--- Aim of the task ---
Search the records for the string "LITTLE", and show each line where it appears.

Records from a collection:
##############################

(** Data shorter than one unit: [Integer.encode] pads the single word with
    null bytes on its most significant side (in front for BIG, behind for
    LITTLE), so the result is the plain unsigned reading of the bytes and is
    never negative, also when the sign is SIGNED. *)
Theorem Integer_encode_short_data
    (unitSize : Integer.UnitSize) (endianness : Integer.Endianness)
    (sign : Integer.Sign) (data : bytes) :
  Integer.integer_unitSize unitSize ->
  data <> [] ->
  Z.of_nat (length data) * 8 < Integer.value unitSize ->
  Integer.encode data unitSize endianness sign
  = Ok (Integer.le_value match endianness with
                         | Integer.BIG => rev data
                         | Integer.LITTLE => data
                         end)
  /\ 0 <= Integer.le_value match endianness with
                           | Integer.BIG => rev data
                           | Integer.LITTLE => data
                           end.
Proof.
  intros Hu Hne Hlen.
  split; [|destruct endianness; apply le_value_range].
  destruct (computeFormat_Ok unitSize endianness sign Hu)
    as (f & Hf & He & Hsz & Hup).
  assert (Hpos : (0 < length data)%nat)
    by (destruct data; [congruence | simpl; lia]).
  set (c := Integer.calcsize (Integer.letter f)) in *.
  set (n := length data) in *.
  unfold Integer.encode. rewrite Hf. cbn [bind]. fold n. cbv zeta.
  assert (Hc : Z.of_nat n < Z.of_nat c) by lia.
  rewrite (Z.div_small (Z.of_nat n * 8) (Integer.value unitSize)) by lia.
  rewrite (Z.mod_small (Z.of_nat n * 8) (Integer.value unitSize)) by lia.
  destruct (Z.eqb_spec (Z.of_nat n * 8) 0) as [|_]; [lia|].
  assert (Hpad : (Integer.value unitSize - Z.of_nat n * 8) / 8
                 = Z.of_nat (c - n)).
  { rewrite <- Hsz.
    replace (8 * Z.of_nat c - Z.of_nat n * 8)
      with (Z.of_nat (c - n) * 8) by lia.
    apply Z.div_mul. lia. }
  rewrite Hpad.
  assert (Hslice : Integer.slice data (0 * Integer.value unitSize / 8)
                     (0 * Integer.value unitSize / 8
                      + Integer.value unitSize / 8)
                   = data).
  { unfold Integer.slice. rewrite <- Hsz, Z.mul_0_l. change (0 / 8) with 0.
    rewrite Z.add_0_l, (Z.mul_comm 8), Z.div_mul, Nat2Z.id by lia.
    change (Z.to_nat 0) with 0%nat. cbn [drop].
    apply take_ge. fold n. lia. }
  assert (Hbound : forall bs : bytes, length bs = n ->
            Integer.le_value bs < 2 ^ (8 * Z.of_nat c - 1)).
  { intros bs Hbs. pose proof (le_value_range bs) as Hr. rewrite Hbs in Hr.
    assert (2 ^ (8 * Z.of_nat n) <= 2 ^ (8 * Z.of_nat c - 1))
      by (apply Z.pow_le_mono_r; lia).
    lia. }
  destruct endianness; unfold Integer.word_range;
    replace (Z.to_nat (0 + 1)) with 1%nat by lia;
    cbn [seq map rev app fold_left]; unfold Integer.encode_step;
    cbn [bind]; rewrite Hslice;
    (destruct (Z.ltb_spec 0 (Z.of_nat (c - n))) as [_|]; [|lia]);
    cbn [andb].
  - change (Z.of_nat 0 + 1 =? 0 - -1) with true. cbn iota.
    unfold Integer.struct_unpack. fold c.
    rewrite length_app, length_replicate, Nat2Z.id. fold n.
    replace (c - n + n)%nat with c by lia.
    rewrite Nat.eqb_refl, He, Hup. cbn [bind].
    rewrite rev_app_distr, le_value_app, rev_replicate, le_value_zeros.
    rewrite Z.mul_0_r, Z.add_0_r, Z.mul_0_r, Z.shiftl_0_r.
    assert (Hb := Hbound (rev data) ltac:(rewrite length_rev; reflexivity)).
    destruct sign; cbn [snd]; [|f_equal; lia].
    destruct (Z.ltb_spec (Integer.le_value (rev data))
                (2 ^ (8 * Z.of_nat c - 1))); [f_equal; lia | lia].
  - replace (Z.of_nat 0 =? 0 + 1 - 1) with true by reflexivity. cbn iota.
    unfold Integer.struct_unpack. fold c.
    rewrite length_app, length_replicate, Nat2Z.id. fold n.
    replace (n + (c - n))%nat with c by lia.
    rewrite Nat.eqb_refl, He, Hup. cbn [bind].
    rewrite le_value_app, le_value_zeros.
    rewrite Z.mul_0_r, Z.add_0_r, Z.mul_0_r, Z.shiftl_0_r.
    assert (Hb := Hbound data eq_refl).
    destruct sign; cbn [snd]; [|f_equal; lia].
    destruct (Z.ltb_spec (Integer.le_value data)
                (2 ^ (8 * Z.of_nat c - 1))); [f_equal; lia | lia].
Qed.

(** An instance: the doctest [Integer.encode(b'\xcc\xac\x9c',
    unitSize=UnitSize.SIZE_32, endianness=Endianness.BIG)], three bytes in a
    word of four. *)
Lemma Integer_encode_short_data_witness :
  Integer.encode [xcc; xac; x9c] Integer.SIZE_32 Integer.BIG Integer.SIGNED
  = Ok (Integer.le_value (rev [xcc; xac; x9c]))
  /\ 0 <= Integer.le_value (rev [xcc; xac; x9c]).
Proof.
  apply (Integer_encode_short_data Integer.SIZE_32 Integer.BIG
           Integer.SIGNED [xcc; xac; x9c]).
  - right; right; left; reflexivity.
  - discriminate.
  - reflexivity.
Defined.

(** ** BitArray: [encode] and [decode] *)

Section BitArrayCodec.
Import BitArrayOps.

Lemma byte_of_bits_of_byte (e : Integer.Endianness) (b : byte) :
  byte_of_bits e (bits_of_byte e b) = b.
Proof. destruct e, b; vm_compute; reflexivity. Qed.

##############################

--- Exercise solution ---
    LITTLE), so the result is the plain unsigned reading of the bytes and is
                         | Integer.LITTLE => data
                           | Integer.LITTLE => data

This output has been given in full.